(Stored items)
Lemma follows_account depth n cursor log cursor' :
  follows depth n cursor log cursor' ->
  cursor' = cursor + Z.of_nat (length (next_deliveries log)) + missed_total log /\
  Forall (fun d => cursor < dl_sequence d) (next_deliveries log) /\
  StronglySorted (fun d e => dl_sequence d < dl_sequence e) (next_deliveries log) /\
  Forall (fun d => 0 < dl_missed d -> dl_sequence d <= n - depth + 1) (next_deliveries log).
Proof.
  unfold missed_total, next_deliveries. revert cursor. induction log as [|d log IH]; intros cursor; simpl.
  - intros ->. split_and!; [lia|constructor..].
  - rewrite filter_cons. destruct (dl_mode d) eqn:Hm;
      [rewrite decide_False by (unfold is_next; by rewrite Hm)|rewrite decide_True by (unfold is_next; by rewrite Hm)
      |rewrite decide_False by (unfold is_next; by rewrite Hm)].
    + intros [_ H]. by apply IH.
    + intros (Hs & Hm0 & Hw & (Hc & Hf & Hso & Hr)%IH). simpl. split_and!; [lia| |by constructor|by constructor].
      constructor; [lia|]. eapply Forall_impl; [exact Hf|]. simpl. intros. lia.
    + intros [_ H]. by apply IH.
Qed.

(** [ReadNext] delivers in order and accounts for every message.  Since
    the reader opened the channel its sequential reads have strictly
    increasing sequence numbers, and the messages read plus the reported
    [missed] counts add up exactly to the distance the cursor has moved; a
    message is counted as missed only after [depth] newer ones were published. *)
Theorem topic_ordered_delivery depth size readers s r :
  1 <= depth -> topic_reachable depth size readers s -> r ∈ sy_readers s ->
  rd_cursor r = rd_start r + Z.of_nat (length (next_deliveries (rd_log r))) + missed_total (rd_log r) /\
  StronglySorted (fun d e => dl_sequence d < dl_sequence e) (next_deliveries (rd_log r)) /\
  Forall (fun d => 0 < dl_missed d -> dl_sequence d <= ch_publish_sequence (sy_channel s) - ch_depth (sy_channel s) + 1)
         (next_deliveries (rd_log r)).
Proof.
  intros Hdep Hreach Hr. pose proof (topic_reachable_invariant _ _ _ _ Hdep Hreach) as Hinv.
  destruct (follows_account _ _ _ _ _ (ro_log _ _ _ (in_readers _ Hinv r Hr))) as (?&_&?&?). auto.
Qed.

Lemma topic_ordered_delivery_witness :
  exists r, r ∈ sy_readers sample_system /\ rd_cursor r = 2 /\ rd_start r = 0 /\
  length (next_deliveries (rd_log r)) = 1%nat /\ missed_total (rd_log r) = 1 /\
  rd_cursor r = rd_start r + Z.of_nat (length (next_deliveries (rd_log r))) + missed_total (rd_log r).
Proof.
  destruct (sy_readers sample_system) as [|r rs] eqn:E; [vm_compute in E; discriminate|].
  exists r. assert (r ∈ sy_readers sample_system) as Hr by (rewrite E; left).
  pose proof (topic_ordered_delivery 2 3 1 sample_system r ltac:(lia) sample_reachable Hr) as [Hacc _].
  vm_compute in E. injection E as <- <-. split; [left|]. do 4 (split; [vm_compute; reflexivity|]). exact Hacc.
Defined.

● What you are asked to do: Report how many lines in this data include the string "constructor", and nothing else.

● Solution for this task: 3